The imperialist world order we live under is based on a division between wealthy exploiter countries and those that are poor and exploited. Climate change brings a new and terrible element of inequality and injustice to this situation. The populations of the Global South contribute little to the climate crisis, but they must endure its impacts to a vastly disproportionate degree.

Waseem Ahmad, chief executive of Islamic Relief Worldwide, has noted that ‘as climate-related catastrophes increase, it is the poorest and most vulnerable people who bear the brunt of the suffering. They are the ones most likely to live in fragile homes and least likely to have savings to fall back on, or assets to sell, or any kind of “Plan B” when floods hit and crops and livestock are wiped out.’

In 2022, Pakistan was hit by the worst flooding in living memory and vast portions of the country were directly impacted. It is estimated that 33 million people lost their homes, land, or jobs. One year after the floods, ‘researchers from Islamic Relief who talked to people in the flood-affected areas found 40% of the children they surveyed had stunted growth and 25% were underweight as families struggle[d] to access food and healthcare.’

Yet, the countries of the Global South are crushed by debt, which they largely owe to institutions and banks that are based in rich countries. Last December, it was reported that the world’s poor countries were having to allocate 38% of government revenues to debt servicing, 54% in the case of African countries. Pakistan’s acute debt crisis has just been staved off with a $7 billion loan. This will buy its government a bit of time, but, in return, the IMF will require more commitments to impose austerity measures on the impoverished population. The country’s malnourished children will stay hungry so that bankers in the West can be paid off.

As the debt crisis continues to cause immense harm and suffering in the Global South, the most powerful countries haggle at international summits about establishing a modest international fund to respond to the needs of impoverished countries that are harmed by the impacts of climate change. A Loss and Damage Fund is in the works, but, measured up against the vast debt load imposed on ‘developing’ these countries, it is hopelessly inadequate.

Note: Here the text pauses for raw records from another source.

(** * Quake 2 BSP analyser (server.js): a shallow embedding and its properties

    The development follows the section "BSP parsing (Quake 2 IBSP v38)" of
    [src/server.js]: [classifyClassname], [analyzeBspBuffer], [readCString]
    and [extractFromEntities].

    - A Node [Buffer] is a [list byte]; indices and lump fields are [Z].
    - A JavaScript string is a [string]; every string the analyser builds
      from the buffer goes through [buf.toString('ascii', ..)], which yields
      7-bit characters, so code-unit order is byte order.  The two
      diagnostic templates that hold Cyrillic text are kept as UTF-8.
    - The plain objects used as counters are [gmap string nat]; the [Set]s
      are insertion-ordered duplicate-free lists.
    - A [throw] is the [Throw] constructor of [result]. *)

From Stdlib Require Import ZArith String Ascii Strings.Byte List Bool Lia.
From Stdlib Require Import DecimalString Sorting.Sorted Sorting.Mergesort.
From Stdlib Require Import Orders Permutation.
From stdpp Require Import gmap strings list fin_maps.
Import ListNotations.

Open Scope string_scope.
Open Scope Z_scope.

(** ** Exceptions *)

Inductive exn : Type :=
  | JsError (msg : string)   (* [new Error(msg)] *)
  | RangeError.              (* ERR_OUT_OF_RANGE of the Buffer readers *)

Inductive result (A : Type) : Type :=
  | Ok (a : A)
  | Throw (e : exn).
(** The node stands for a directory that [ReadDir] reported: an entry [de]
    with [IsDir] of some directory [d] that was read, whose name is the
    node's name and whose place [d/name] is the storage root joined with the
    node's relative path. *)
Definition listedDir (s : Server) (readDir : string -> option (list DirEntry))
    (n : DirNode) : Prop :=
  exists d es de,
    readDir d = Some es /\ In de es /\ deIsDir de = true
    /\ deName de = nodeName n
    /\ filepath.Join [rootAbs s; nodeRelPath n] = filepath.Join [d; deName de].

(** [encoding/hex]: [EncodeToString] writes two digits of [hextable] for
    each byte, the high half first.  (The index into [hextable] is below 16,
    so the default of [digit] is never used.) *)
Module hex.

Definition hextable : string := "0123456789abcdef".

Definition digit (n : N) : ascii :=
  match String.get (N.to_nat n) hextable with
  | Some c => c
  | None => "0"%char
  end.

Fixpoint EncodeToString (src : list Byte.byte) : string :=
  match src with
  | [] => ""
  | v :: rest =>
      String (digit (N.shiftr (Byte.to_N v) 4))
        (String (digit (N.land (Byte.to_N v) 15)) (EncodeToString rest))
  end.

End hex.

(** [newUploadID], as a function of the 16 bytes [rand.Read] leaves in
    its array [b]; the field [newUploadID] of [InitIO] stands for its
    result. *)
Module gen.

Definition newUploadID (b : list Byte.byte) : string := hex.EncodeToString b.

End gen.

(* ===================================================================== *)
(** * Properties *)
(* ===================================================================== *)

(** ** The library models on the documented examples *)

Example clean_ex1 : filepath.Clean "a//b/./c/.." = "a/b". Proof. reflexivity. Qed.
Example clean_ex2 : filepath.Clean "/../a/../../b/" = "/b". Proof. reflexivity. Qed.
Example clean_ex3 : filepath.Clean "../../a/../.." = "../../..". Proof. reflexivity. Qed.
Example clean_ex4 : filepath.Clean "/" = "/". Proof. reflexivity. Qed.
Example rel_ex1 : filepath.Rel "/a/b" "/a/b/c/d" = Some "c/d". Proof. reflexivity. Qed.
Example rel_ex2 : filepath.Rel "/a/b" "/a/c" = Some "../c". Proof. reflexivity. Qed.
Example rel_ex3 : filepath.Rel "/" "/a" = Some "a". Proof. reflexivity. Qed.
Example rel_ex4 : filepath.Rel "/a" "/" = Some "..". Proof. reflexivity. Qed.
Example rel_ex5 : filepath.Rel "../.." ".." = Some "..". Proof. reflexivity. Qed.
Example rel_ex6 : filepath.Rel "../a" "b" = None. Proof. reflexivity. Qed.
Example rel_ex7 : filepath.Rel "a/b" "c/d" = Some "../../c/d". Proof. reflexivity. Qed.
Example base_ex : (filepath.Base "/a/b/", filepath.Base "", filepath.Base "///", filepath.Base "x") = ("b", ".", "/", "x").
Proof. reflexivity. Qed.
Example san_ex1 : sanitizeRelPath "a/../b" = inr "b". Proof. reflexivity. Qed.
Example san_ex2 : sanitizeRelPath "/etc/passwd" = inr "etc/passwd". Proof. reflexivity. Qed.
Example san_ex3 : sanitizeRelPath "../../etc/passwd" = inl ErrInvalidPath. Proof. reflexivity. Qed.
Example san_ex4 : sanitizeRelPath "/ /" = inr " ". Proof. reflexivity. Qed.
Example san_ex5 : sanitizeRelPath " " = inl ErrEmptyPath. Proof. reflexivity. Qed.
Example san_ex6 : sanitizeRelPath "C:\Windows" = inr "C:/Windows". Proof. reflexivity. Qed.

(** ** int64 arithmetic *)

Lemma Int64_wrap_in_range x : Int64.in_range (Int64.wrap x).
Proof.
  unfold Int64.in_range, Int64.wrap, Int64.min_int, Int64.max_int.
  pose proof (Z.mod_pos_bound (x + 2 ^ 63) (2 ^ 64) ltac:(lia)). lia.
Qed.

Lemma Int64_wrap_id x : Int64.in_range x -> Int64.wrap x = x.
Proof.
  unfold Int64.in_range, Int64.wrap, Int64.min_int, Int64.max_int. intros H.
  rewrite Z.mod_small by lia. lia.
Qed.

Lemma Int64_add_no_overflow a b : Int64.in_range (a + b) -> Int64.add a b = a + b.
Proof. apply Int64_wrap_id. Qed.

Lemma Int64_sub_no_overflow a b : Int64.in_range (a - b) -> Int64.sub a b = a - b.
Proof. apply Int64_wrap_id. Qed.

(** Adding a positive length to a non-negative offset either stays exact
    or wraps to a negative number. *)
Lemma Int64_add_nonneg_cases a b :
  0 <= a <= Int64.max_int -> 0 <= b <= Int64.max_int ->
  (a + b <= Int64.max_int /\ Int64.add a b = a + b)
  \/ (Int64.max_int < a + b /\ Int64.add a b < 0).
Proof.
  unfold Int64.add, Int64.wrap, Int64.max_int. intros Ha Hb.
  destruct (Z_le_gt_dec (a + b) (2 ^ 63 - 1)) as [Hle | Hgt].
  - left. split; [lia |]. rewrite Z.mod_small by lia. lia.
  - right. split; [lia |].
    replace (a + b + 2 ^ 63) with ((a + b - 2 ^ 63) + 1 * 2 ^ 64) by lia.
    rewrite Z.mod_add by lia. rewrite Z.mod_small by lia. lia.
Qed.


(** ** Paths *)

(** *** Elements of paths *)



Lemma Split_nonempty p : strings.Split p <> [].
Proof.
  destruct p as [| c p]; simpl; [discriminate |].
  destruct (Ascii.eqb c strings.slash); [discriminate |].
  destruct (strings.Split p); discriminate.
Qed.

Lemma Split_nosep p : Forall nosep (strings.Split p).
Proof.
  induction p as [| c p IH]; simpl.
  - repeat constructor.
  - destruct (Ascii.eqb c strings.slash) eqn:Hc.
    + constructor; [reflexivity | exact IH].
    + destruct (strings.Split p) as [| h t]; [repeat constructor; unfold nosep; simpl; now rewrite Hc |].
      apply Forall_cons in IH as [Hh Ht]. constructor; [| assumption].
      unfold nosep in *. simpl. rewrite Hc. assumption.
Qed.

Lemma Split_single e : nosep e -> strings.Split e = [e].
Proof.
  unfold nosep. induction e as [| c e IH]; simpl; [reflexivity |].
  intros H. apply orb_false_iff in H as [Hc He].
  rewrite Hc, (IH He). reflexivity.
Qed.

Clearly, the movement that we build in the face of climate change must be solidly rooted in the principle of international solidarity, and this must involve an uncompromising struggle against the exploitation and abandonment of the Global South. In place of ‘debt relief’, we need the full repudiation of debt. The needs of poor people across the world are of much greater importance than the claims of parasitic lending institutions. When storms, floods, and drought cause destruction and dislocation, the resources needed to survive and rebuild must be available on a scale that far exceeds present token gestures.

The UN refugee agency estimates that, between 2008 and 2016, ‘21.5 million people were forcibly displaced each year by weather-related events.’ It also suggests that 1.2 billion people ‘could be displaced globally by 2050 due to climate change and natural disasters.’ Already, we see racist border enforcement and other methods being employed to try and exclude those driven by poverty and destabilisation to seek safety in Western countries. The years ahead will see millions of ‘climate refugees’ struggling for survival in this way, as portions of the earth become effectively uninhabitable. In such a catastrophic situation, the response to this forced movement of people must be just and viable on an international scale.

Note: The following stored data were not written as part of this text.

Lemma flushes_at_most_once_map {A B} (m : M A) (f : A -> B) (s : Session) :
  flushes_at_most_once s (m s) -> flushes_at_most_once s ((x <- m ;; ret (f x)) s).
Proof.
  rewrite map_reply. destruct (m s) as [[a|e] s']; exact (fun H => H).
Qed.

Lemma mutations_flush_at_most_once (m : Mutation) (s : Session) :
  unit_of_work s = [] -> flushes_at_most_once s (perform m s).
Proof.
  intros Hclean.
  destruct m; unfold perform; apply flushes_at_most_once_map.
  - apply create_flushes_once; assumption.
  - apply delete_flushes_once; assumption.
  - apply create_flushes_once; assumption.
  - apply (update_flushes_once folders _
             (fun x => IFolder (Folder.mk (Folder.folder_id x) (Folder.user_id x)
                                  (FolderUpdate.name folder_data)))
             (fun x => find_folder (Folder.folder_id x))); assumption.
  - apply delete_flushes_once; assumption.
  - apply create_flushes_once; assumption.
  - apply (update_flushes_once password_entries _
             (fun x => IEntry (fold_left setattr
                                 (PasswordEntryUpdate.model_dump_exclude_unset entry_data) x))
             (fun x => find_entry (PasswordEntry.entry_id
                                     (fold_left setattr
                                        (PasswordEntryUpdate.model_dump_exclude_unset entry_data) x))));
      assumption.
  - apply delete_flushes_once; assumption.
Qed.

(** Whatever a mutating operation does and however it ends, a database with
    unique primary keys is left with unique primary keys, so the constraint
    assumed by the statements above holds in every state the services can
    reach from the empty database. *)
Lemma pk_unique_preserved (m : Mutation) (s : Session) :
  unit_of_work s = [] ->
  pk_unique (stored s) = true ->
  pk_unique (stored (snd (perform m s))) = true.
Proof.
  intros Hclean Hpk.
  destruct (mutations_flush_at_most_once m s Hclean) as [Same|[p [d' [F Hs]]]].
  - rewrite Same. assumption.
  - rewrite Hs. apply (flush_one_pk_unique p (stored s)); assumption.
Qed.

Lemma pk_unique_empty : pk_unique (mkDatabase [] [] []) = true.
Proof. reflexivity. Qed.

(** * Further properties of the services *)

(** ** Creating and finding again *)

Lemma existsb_app_fresh {R} (p : R -> bool) (l : list R) (x : R) :
  existsb p l = false -> p x = false -> find p (l ++ [x]) = None.
Proof.
  intros Hl Hx. apply find_none_existsb.
  rewrite existsb_app, Hl. simpl. rewrite Hx. reflexivity.
Qed.

Lemma get_user_by_id_open (U : UUID) (d : Database) :
  get_user_by_id U (open d) =
  (Ok (find (fun u => User.user_id u =? U) (users d)), mkSession d [] [] [Returned Query]).
Proof. unfold get_user_by_id, open. rewrite query_first_run. reflexivity. Qed.

Lemma get_user_by_username_open (n : string) (d : Database) :
  has_nul n = false ->
  get_user_by_username n (open d) =
  (Ok (find (fun u => String.eqb (User.username u) n) (users d)),
   mkSession d [] [] [Returned Query]).
Proof.
  intros H. unfold get_user_by_username, open. rewrite H, query_first_run. reflexivity.
Qed.

Lemma text_ok_username (u : User.t) :
  text_ok (user_columns u) = true -> has_nul (User.username u) = false.
Proof.
  unfold text_ok, user_columns. cbn [forallb snd nul_in]. intros H.
  apply andb_prop in H as [H _]. apply andb_prop in H as [H _].
  apply negb_true_iff in H. assumption.
Qed.

(** A user created under a fresh id and a free username, with text that can
    be stored (no NUL character, the username within 50 and the password
    within 255 characters), is stored with the submitted password verbatim
    in [password_hash], and is found again both by the id and by the
    username. *)
Theorem create_user_then_lookup (d : Database) (new_id : UUID) (user_data : UserCreate.t) :
  has_user new_id d = false ->
  username_taken (UserCreate.username user_data) d = false ->
  text_ok (user_columns (new_user new_id user_data)) = true ->
  let u := User.mk new_id (UserCreate.username user_data) (UserCreate.password user_data) in
  let d' := mkDatabase (users d ++ [u]) (folders d) (password_entries d) in
  create_user new_id user_data (open d) =
    (Ok u, mkSession d' [] [] [Returned Commit; Returned Refresh]) /\
  fst (get_user_by_id new_id (open d')) = Ok (Some u) /\
  fst (get_user_by_username (UserCreate.username user_data) (open d')) = Ok (Some u).
Proof.
  intros Hid Hname Htext u d'. split; [|split].
  - rewrite create_user_run. unfold insert_user.
    rewrite (text_ok_check _ Htext). cbn [new_user User.user_id User.username].
    rewrite Hid, Hname. unfold find_user. cbn [users].
    rewrite (find_app_fresh _ _ _ Hid) by (simpl; apply N.eqb_refl).
    reflexivity.
  - rewrite get_user_by_id_open. cbn [fst users d'].
    rewrite (find_app_fresh _ _ _ Hid) by (simpl; apply N.eqb_refl).
    reflexivity.
  - rewrite get_user_by_username_open by exact (text_ok_username _ Htext).
    cbn [fst users d'].
    rewrite (find_app_fresh _ _ _ Hname) by (simpl; apply String.eqb_refl).
    reflexivity.
Qed.

Lemma create_user_then_lookup_witness :
  let u := User.mk 3 "carol" "s3cret!" in
  let d' := mkDatabase [Sample.alice; Sample.bob; u] [Sample.work] [Sample.gmail; Sample.bank] in
  create_user 3 (UserCreate.mk "carol" "s3cret!") (open Sample.db) =
    (Ok u, mkSession d' [] [] [Returned Commit; Returned Refresh]) /\
  fst (get_user_by_id 3 (open d')) = Ok (Some u) /\
  fst (get_user_by_username "carol" (open d')) = Ok (Some u).
Proof.
  apply (create_user_then_lookup Sample.db 3 (UserCreate.mk "carol" "s3cret!")).
  - reflexivity.
  - reflexivity.
  - reflexivity.
Defined.

Lemma get_all_folders_for_user_open (U : UUID) (d : Database) :
  get_all_folders_for_user U (open d) =
  (Ok (filter (fun f => Folder.user_id f =? U) (folders d)),
   mkSession d [] [] [Returned Query]).
Proof. reflexivity. Qed.

(** A folder created for an existing user under a fresh id, with a name that
    can be stored (no NUL character, at most 100 characters), is stored
    with the caller as owner; the owner finds it by id and in the folder
    list, any other user gets the not-found answer for the same id. *)
Theorem create_folder_then_visible
    (d : Database) (new_id U : UUID) (folder_data : FolderCreate.t) :
  has_folder new_id d = false ->
  has_user U d = true ->
  text_ok (folder_columns (new_folder new_id U folder_data)) = true ->
  let f := Folder.mk new_id U (FolderCreate.name folder_data) in
  let d' := mkDatabase (users d) (folders d ++ [f]) (password_entries d) in
  create_folder new_id U folder_data (open d) =
    (Ok f, mkSession d' [] [] [Returned Commit; Returned Refresh]) /\
  fst (get_folder_by_id new_id U (open d')) = Ok (Some f) /\
  (forall U2, U2 <> U -> fst (get_folder_by_id new_id U2 (open d')) = Ok None) /\
  (exists l, fst (get_all_folders_for_user U (open d')) = Ok l /\ In f l).
Proof.
  intros Hid Huser Htext f d'. split; [|split; [|split]].
  - unfold create_folder. rewrite create_method_open.
    unfold flush_one, insert_folder. unfold new_folder in Htext.
    rewrite (text_ok_check _ Htext). cbn [Folder.folder_id Folder.user_id].
    rewrite Hid, Huser. unfold find_folder. cbn [negb folders].
    rewrite (find_app_fresh _ _ _ Hid) by (simpl; apply N.eqb_refl).
    reflexivity.
  - rewrite get_folder_by_id_open. cbn [fst folders d'].
    rewrite find_app_fresh; [reflexivity| |simpl; rewrite !N.eqb_refl; reflexivity].
    apply not_true_is_false. intros E. apply existsb_exists in E as [g [Hg Hp]].
    apply andb_prop in Hp as [Hk _].
    rewrite (existsb_false_all _ _ Hid g Hg) in Hk. discriminate.
  - intros U2 Hne. rewrite get_folder_by_id_open. cbn [fst folders d'].
    rewrite existsb_app_fresh; [reflexivity | |].
    + apply not_true_is_false. intros E. apply existsb_exists in E as [g [Hg Hp]].
      apply andb_prop in Hp as [Hk _].
      rewrite (existsb_false_all _ _ Hid g Hg) in Hk. discriminate.
    + simpl. rewrite N.eqb_refl. simpl. apply N.eqb_neq. congruence.
  - eexists. split; [rewrite get_all_folders_for_user_open; reflexivity|].
    apply filter_In. split; [cbn [folders d']; apply in_or_app; right; left; reflexivity|].
    simpl. apply N.eqb_refl.
Qed.
(** * Address synchronizer of the Electrum wallet (electrum/address_synchronizer.py)

    A shallow embedding of [AddressSynchronizer]: the per-address history,
    the derived indexes [txi], [txo], [spent_outpoints], [_history_local],
    the verified / unverified maps, and the operations that maintain and
    query them.

    Python dictionaries keep their insertion order, and that order is what
    the storage layer serialises; they are therefore modelled as association
    lists whose keys are distinct.  Python sets are modelled as duplicate
    free lists ([ListSet]); their iteration order is not specified by
    Python, and the statements proved below about them speak of membership
    only. *)

From Stdlib Require Import String ZArith List Bool Lia ListSet DecimalString.
From Stdlib Require Import Sorting.Sorted Sorting.Permutation.
From Stdlib Require DecimalPos DecimalZ.
Import ListNotations.
Open Scope string_scope.
Open Scope list_scope.
Open Scope Z_scope.

(** ** Keys with decidable equality *)

Class EqDec (K : Type) := eq_dec : forall x y : K, {x = y} + {x <> y}.

#[global] Instance string_EqDec : EqDec string := string_dec.
#[global] Instance Z_EqDec : EqDec Z := Z.eq_dec.
#[global] Instance bool_EqDec : EqDec bool := bool_dec.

It becomes clearer with every passing month that the class struggle is being reshaped by the climate crisis. Capitalism’s inability to create a sustainable relationship with the natural world is having devastating and rapidly worsening consequences for the bulk of humanity. Left to their own devices, those with economic and political power won’t address the factors that are driving the crisis, or deal properly with the now inevitable climate impacts. The class struggle that we take up must be based on an active solidarity for survival and the goal of a rational and just society. In the face of the existential crisis that we are now confronting, there is simply no other way forward.